Compulsive Overreader

Along with borderline hypergraffia, my other literary disorder is -- I'm a compulsive overreader. I'd like to say that I'm trying to get it under control, but I'm clearly not. Check out the archives here to find what I'm reading and what I think of it. If you came here directly through blogger --if your page has no yellow frames and no pretty pic of me in the top left corner -- you may want to visit my main site at, where you can read this blog and much much more.

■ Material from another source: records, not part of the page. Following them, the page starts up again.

(** Between representable values below the overflow threshold the result is finite and
    between them; on one of them it is exact. *)
Lemma round64_between q lo hi :
  representable lo -> representable hi -> - pow2 1024 < lo -> hi < pow2 1024 -> lo <= q -> q <= hi ->
  exists m e, round64 q = Fin m e /\ lo <= fin_val m e /\ fin_val m e <= hi.
Proof.
  intros Hlo Hhi Hl Hh Hql Hqh. unfold round64. destruct (Z.eqb_spec (Qnum q) 0) as [Hz | Hn].
  - exists 0%Z, 0%Z. assert (Hq : q == 0) by (unfold Qeq; cbn; lia).
    assert (Hv : fin_val 0 0 == 0) by reflexivity. rewrite Hv, <- Hq. done.
  - cbv zeta. pose proof (round_fin_ge q lo Hn Hlo Hql) as H1. pose proof (round_fin_le q hi Hn Hhi Hqh) as H2.
    set (v := fin_val (rne (q / pow2 (exponent q))) (exponent q)) in *.
    destruct (Qle_bool (pow2 1024) (Qabs v)) eqn:Eb; [| by do 2 eexists].
    apply Qle_bool_iff in Eb. exfalso.
    assert (Hv : Qabs v < pow2 1024) by (apply Qabs_Qlt_condition; lra). lra.
Qed.

Lemma round64_exact q :
  representable q -> Qabs q < pow2 1024 -> exists m e, round64 q = Fin m e /\ fin_val m e == q.
Proof.
  intros Hr Hb. apply Qabs_Qlt_condition in Hb.
  destruct (round64_between q q q Hr Hr ltac:(lra) ltac:(lra) ltac:(lra) ltac:(lra)) as (m & e & Hf & H1 & H2).
  exists m, e. split; [done | lra].
Qed.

I'm Trudy Morgan-Cole, a writer from St. John's, Newfoundland, Canada. My books include "The Violent Friendship of Esther Johnson," "Esther: A Story of Courage," and "Deborah and Barak." I'm also a married mom of two, a teacher in an adult-ed program, and a Christian of the Seventh-day Adventist kind. I blog about writing, reading, parenting, teaching, spirituality, and shiny things that catch my eye.

Tuesday, September 26, 2006

Declare, by Tim Powers

Every so often circumstances conspire to make me read a book I would never have picked up on my own. This month's book club selection for the Ship of Fools book club was Tim Powers' Declare, a kind of espionage-fantasy hybrid. Now, fantasy I love, but espionage? Spies? Books about people whose entire lives are lived in deceit and danger, caught in a web of intrigue so complex I am lost by page four and have to keep flipping back to see who's who?

Not my thing.

However, the book was so highly recommended by Shipmate LynnMagdaleneCollege, who was leading the discussion, that I decided I'd give it a try. The basic premise of Declare is that super-secret agent Andrew Hale becomes involved in a dangerous operation on Mount Ararat, combating ancient supernatural powers who live up there and who affect the fate of nations in Cold-War Europe. Well, that's one level of what the book is about anyway. It also revolves around Hale's relationship with two other characters, his long-time (but mostly unrequited) love, fellow-spy Elena, and real-life spy Kim Philby. For some readers (who actually care about this kind of thing) the most intriguing thing about the novel will be the fictional backstory that Powers weaves around the factual experiences of Philby, an odd enough character even in real life.

There is a strong core of Christian faith at the centre of this offbeat and hard-to-categorize novel, and that's what pulled me forward even when I couldn't figure out what side anyone was working for or who was double-crossing whom. The fantasy and religious elements kept me going even when the spy stuff was hard slogging. Reading Declare was certainly not enough to win me over to enjoying spy novels, but if I had to read one spy novel in my life, I'm glad this was this one.